Ted walked out of the bedroom and was heading toward the kitchen when he turned toward the living room to see a figure in the darkness, just visible against the light-coloured blinds.

“It took me a second to come to terms with what I was looking at,” he said, noting the first thing he thought was that the figure looked like Star Wars character Darth Vader.

Ted yelled at the man: “Get the hell out of my house.” That’s what woke up Diane, who said she was frozen with fear at first, but then darted to the kitchen to call 911.

The intruder, who had slipped in the unlocked back door, stood there startled.

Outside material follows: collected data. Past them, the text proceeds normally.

(** Lines 169-176; an absent (or undefined) property is [None]. *)
Module User.
Record t (Plan : Type) := mk {
  email : option string;
  subscription : option (Subscription.t Plan)
}.
Arguments mk {Plan} email subscription.
Arguments email {Plan} _.
Arguments subscription {Plan} _.
Definition empty {Plan : Type} : t Plan := mk None None.
End User.

(** What [fetch] resolves with: the status of the answer and how the
    promise of [text()] settles, with the body or rejected. *)
Module Response.
Record t := mk {
  status : Z;
  text : Outcome string
}.
End Response.

(** What a call of [getLatestUserData] meets while it awaits: how
    [getToken()] settles, how [fetch] settles for a given Authorization
    header (with the answer of the entitlement endpoint, or rejected),
    what other tasks do to the storage meanwhile, and the time when the
    call is resumed. *)
Record World := mkWorld {
  token_outcome : Outcome (option string);
  fetch_outcome : string -> Outcome Response.t;
  meanwhile : gmap string string -> gmap string string;
  resumed_at : Z
}.

(** What the module takes from elsewhere.  The plan codes and their
    lookup by id are in the module './subscriptions', which is not among
    the sources: they are parameters, with what makes a plan code truthy.
    [jwt_verify now userJwt] is [jwt.verify(userJwt, AUTH0_DATA_PUBLIC_KEY,
    {algorithms, audience, issuer})] of the jsonwebtoken package at time
    [now]: the claims, or the error it throws. *)
Class Collaborators := {
  SubscriptionPlanCode : Type;
  getSubscriptionPlanCode : Z -> option SubscriptionPlanCode;
  truthy_plan : SubscriptionPlanCode -> bool;
  jwt_verify : Z -> string -> Error + AppData.t
}.

Section Entitlement.

Context {collaborators : Collaborators}.

(** [_.every(subscription)]: every property value is truthy; a Date
    object always is. *)
Definition every (s : Subscription.t SubscriptionPlanCode) : bool :=
  negb (Subscription.id s =? 0)%Z
  && match Subscription.plan s with
     | Some p => truthy_plan p
     | None => false
     end
  && true.

(** Lines 215-234; [inl e]: the function throws [e]. *)
Definition parseUserData (now : Z) (userJwt : option string)
  : Error + User.t SubscriptionPlanCode :=
  match userJwt with
  | None => inr User.empty
  | Some EmptyString => inr User.empty
  | Some jwt =>
      match jwt_verify now jwt with
      | inl e => inl e
      | inr appData =>
          let subscription :=
            Subscription.mk
              (AppData.subscription_id appData)
              (getSubscriptionPlanCode (AppData.subscription_plan_id appData))
              (new_Date (AppData.subscription_expiry appData)) in
          inr (User.mk (Some (AppData.email appData))
                       (if every subscription then Some subscription else None))
      end
  end.

(** Lines 183-190. *)
Definition getLastUserData (now : Z) (storage : gmap string string)
  : User.t SubscriptionPlanCode * list Event :=
  match parseUserData now (storage !! "last_jwt"%string) with
  | inr user => (user, [])
  | inl e => (User.empty, [Warned])
  end.

(** Lines 236-248, given how the awaited promises settle.  The status
    of the answer is not read: the promise of [text()] is returned. *)
Definition requestUserData (w : World) : Outcome string * list Event :=
  match token_outcome w with
  | Rejected e => (Rejected e, [])
  | Resolved None => (Resolved EmptyString, [])
  | Resolved (Some EmptyString) => (Resolved EmptyString, [])
  | Resolved (Some token) =>
      let authorization := ("Bearer " ++ token)%string in
      (match fetch_outcome w authorization with
       | Rejected e => Rejected e
       | Resolved appDataResponse => Response.text appDataResponse
       end, [Fetched authorization])
  end.
(** Endpoints of one domain, new.example.com. *)
Definition oneDomain : list Endpoint :=
  [ mkEndpoint "new.example.com" ["1.2.3.4"; "5.6.7.8"] "A" 0;
    mkEndpoint "new.example.com" ["1.2.3.4"] "A" 300 ].

End TestMore.

(** * Properties *)

(** ** Ranging over a map *)

Section RangeFacts.

Context {A : Type}.

Lemma rangeOrder_Permutation (seed : list nat) (l : list A) :
  rangeOrder seed l (length l) ≡ₚ l.
Proof.
  remember (length l) as n eqn:Hn.
  revert seed l Hn.
  induction n as [|n IH]; intros seed l Hn; cbn [rangeOrder].
  - symmetry in Hn. apply length_zero_iff_nil in Hn. by subst.
  - assert (Hi : (hd 0 seed mod length l < length l)%nat)
      by (apply Nat.mod_upper_bound; lia).
    destruct (lookup_lt_is_Some_2 l _ Hi) as [x Hx].
    rewrite Hx.
    transitivity (x :: delete (hd 0 seed mod length l)%nat l);
      [|symmetry; by apply delete_Permutation].
    constructor.
    apply IH.
    rewrite length_delete by eauto. lia.
Qed.

Lemma rangeOrder_complete (l l' : list A) :
  l ≡ₚ l' -> exists seed, rangeOrder seed l (length l) = l'.
Proof.
  revert l.
  induction l' as [|x l' IH]; intros l Hp.
  - apply Permutation_nil_r in Hp. subst. by exists [].
  - assert (Hx : x ∈ l) by (rewrite Hp; left).
    apply list_elem_of_lookup in Hx as [i Hi].
    pose proof (lookup_lt_Some _ _ _ Hi) as Hlt.
    assert (Hd : delete i l ≡ₚ l').
    { apply (Permutation_cons_inv (a := x)).
      by rewrite <- delete_Permutation. }
    destruct (IH _ Hd) as [seed Hseed].
    exists (i :: seed).
    destruct l as [|y l]; [cbn in Hlt; lia|].
    cbn [rangeOrder length hd tl].
    rewrite Nat.mod_small by (cbn in Hlt; lia).
    rewrite Hi. f_equal.
    rewrite length_delete in Hseed by eauto.
    cbn [length] in Hseed. by rewrite Nat.sub_1_r in Hseed.
Qed.

End RangeFacts.

Section RangeMapFacts.

Context {A : Type}.

Lemma rangeMap_Permutation (seed : list nat) (m : gmap string A) :
  rangeMap seed m ≡ₚ map_to_list m.
Proof. unfold rangeMap. apply rangeOrder_Permutation. Qed.

Lemma rangeMap_elem_of (seed : list nat) (m : gmap string A) k v :
  (k, v) ∈ rangeMap seed m <-> m !! k = Some v.
Proof. by rewrite rangeMap_Permutation, elem_of_map_to_list. Qed.

Lemma rangeMap_NoDup (seed : list nat) (m : gmap string A) :
  NoDup (rangeMap seed m).*1.
Proof. rewrite rangeMap_Permutation. apply NoDup_fst_map_to_list. Qed.

Lemma rangeMap_empty (seed : list nat) : rangeMap seed (∅ : gmap string A) = [].
Proof.
  apply Permutation_nil_r. rewrite rangeMap_Permutation.
  by rewrite map_to_list_empty.
Qed.

Lemma rangeMap_length (seed : list nat) (m : gmap string A) :
  length (rangeMap seed m) = size m.
Proof. by rewrite rangeMap_Permutation, length_map_to_list. Qed.

End RangeMapFacts.

(** ** The file source *)

Section FileSourceFacts.

Import FileSource.
Context {os : FileSource.OS} {host : Host}.

Lemma generateStep_endpointOf base eps i v :
  generateStep base eps (i, v) = <[i := Some (endpointOf base v)]> eps.
Proof.
  unfold generateStep, endpointOf.
  destruct (String.eqb (DnsName v) ""); [reflexivity|].
  destruct (Addresses v); reflexivity.
Qed.

Lemma generate_loop base (f : sourceEndpoints) :
  forall (filled : list (option Endpoint)),
    fold_left (generateStep base)
      (imap (fun i => pair (length filled + i)%nat) f)
      (filled ++ replicate (length f) None)
    = filled ++ map (fun v => Some (endpointOf base v)) f.
Proof.
  induction f as [|v f IH]; intros filled; [reflexivity|].
  cbn [imap fold_left length replicate map].
  rewrite generateStep_endpointOf, Nat.add_0_r.
  rewrite insert_app_r_alt by lia.
  rewrite Nat.sub_diag. cbn [insert list_insert].
  specialize (IH (filled ++ [Some (endpointOf base v)])).
  rewrite <- !app_assoc in IH. cbn [app] in IH.
  rewrite <- IH. f_equal.
  apply imap_ext. intros j x _. cbn.
  rewrite length_app. cbn. f_equal. lia.
Qed.

Lemma generateEndpoints_parsed fs f :
  readFileToStruct fs = (f, None) ->
  generateEndpoints fs
  = (map (fun v => Some (endpointOf (dnsNameBase fs) v)) f, None).
Proof.
  intros Hr. unfold generateEndpoints. rewrite Hr. f_equal.
  exact (generate_loop (dnsNameBase fs) f []).
Qed.

Lemma readFileToStruct_valid fs file data f :
  os_Open (fileName fs) = Ok file ->
  ioutil_ReadAll file = Ok data ->
  data <> [] ->
  json_Unmarshal data = Ok f ->
  readFileToStruct fs = (f, None).
Proof.
  intros Ho Hr Hd Hj. unfold readFileToStruct.
  rewrite Ho, Hr. destruct data as [|b data]; [done|].
  cbn [length Nat.eqb]. by rewrite Hj.
Qed.

(** C5. For a file that opens, reads and parses to the records [f],
    [Endpoints] answers without error with one endpoint for every record,
    in the order of the records: the endpoint of a record with a name and
    addresses is the host's [NewEndpoint] of the name, a dot and the base,
    the type A and the addresses as they are; the endpoint of a record
    without a name or without addresses is the empty endpoint. *)
Theorem Endpoints_one_per_record fs file data f :
  os_Open (fileName fs) = Ok file ->
  ioutil_ReadAll file = Ok data ->
  data <> [] ->
  json_Unmarshal data = Ok f ->
  exists eps,
    Endpoints fs = (eps, None) /\
    length eps = length f /\
    forall i v, f !! i = Some v ->
      exists e, eps !! i = Some (Some e) /\
        (DnsName v <> "" /\ Addresses v <> [] ->
           e = NewEndpoint (DnsName v +:+ "." +:+ dnsNameBase fs)
                 RecordTypeA (Addresses v)) /\
        (DnsName v = "" \/ Addresses v = [] -> e = endpoint.zero).
Proof.
  intros Ho Hr Hd Hj.
  pose proof (readFileToStruct_valid fs file data f Ho Hr Hd Hj) as Hf.
  apply generateEndpoints_parsed in Hf.
  eexists. split; [unfold Endpoints; rewrite Hf; reflexivity|].
  split; [by rewrite length_map|].
  intros i v Hv. exists (endpointOf (dnsNameBase fs) v).
  split.
  - change (map ?g f) with (g <$> f). by rewrite list_lookup_fmap, Hv.
  - unfold endpointOf. split.
    + intros [Hn Ha]. apply String.eqb_neq in Hn. rewrite Hn.
      by destruct (Addresses v).
    + intros [Hn | Ha].
      * apply String.eqb_eq in Hn. by rewrite Hn.
      * rewrite Ha. by destruct (String.eqb _ _).
Qed.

“I didn’t give him a second chance — I just dove at him and grabbed ahold of him,” said Ted, who is six feet tall and 259 pounds. Pictures were falling off the wall as the two struggled. They eventually ended up in the adjacent bedroom, where they wrestled around on the bed.

“We proceeded with a battle royale in the bedroom and I figured that’s where I could jam him in between the bed and the wall,” Ted said.

Diane switched on the light and could see a roofing hammer, with a sharp pick edge, on the floor. She took it, along with the man’s backpack and an iPad, into the kitchen so it was out of reach.

Ted said he has never hit anyone in his entire life but thought: “I’ve got to slow this guy down.”

With the man in a headlock, Ted said, he “gave him a few pumps on the nose,” which left the man bleeding.

Diane, 55, put her weight on the man’s legs.

At one point, Diane heard the man say to Ted: “Are you a navy SEAL or something?”

The man seemed to calm down and Ted talked to him.

“I said: ‘What were you going to use this roofing hammer for?’ He said: ‘I use it to break into cars.’ ”

Ted’s grandfatherly instincts kicked in and he gave the 20-year-old a lecture. “I said: ‘You come in my home with a weapon and you assault us? You just ruined your whole entire life.’ He said to me, ‘I just want to go home.’ I said, ‘You’re not going home. The police will be here pretty quick and they’re going to take you away.’ ”

Not yet willing to accept defeat, the man started to struggle again.

“I put my big hairy hands around his throat and he just lost the will to struggle.”

Just then, five West Shore RCMP officers came into the home and arrested the 20-year-old Victoria man. The man is facing home-invasion-related charges.

“While we do not encourage the public to take matters into their own hands, we praise the swift actions of the homeowner,” said West Shore RCMP spokesman Const. Alex Berube.

Ted went to Victoria General Hospital to be checked out, but had only a small bruise under his left eye.

The Marsons said they refuse to be victimized by the incident, but plan to lock the back door in future. Ted insisted they keep their dinner reservations at Milestones on the Inner Harbour.

“I said to Diane: ‘He’s not changing our dinner plans.’”

Diane agreed they had reason to celebrate. “He’s my hero,” she said.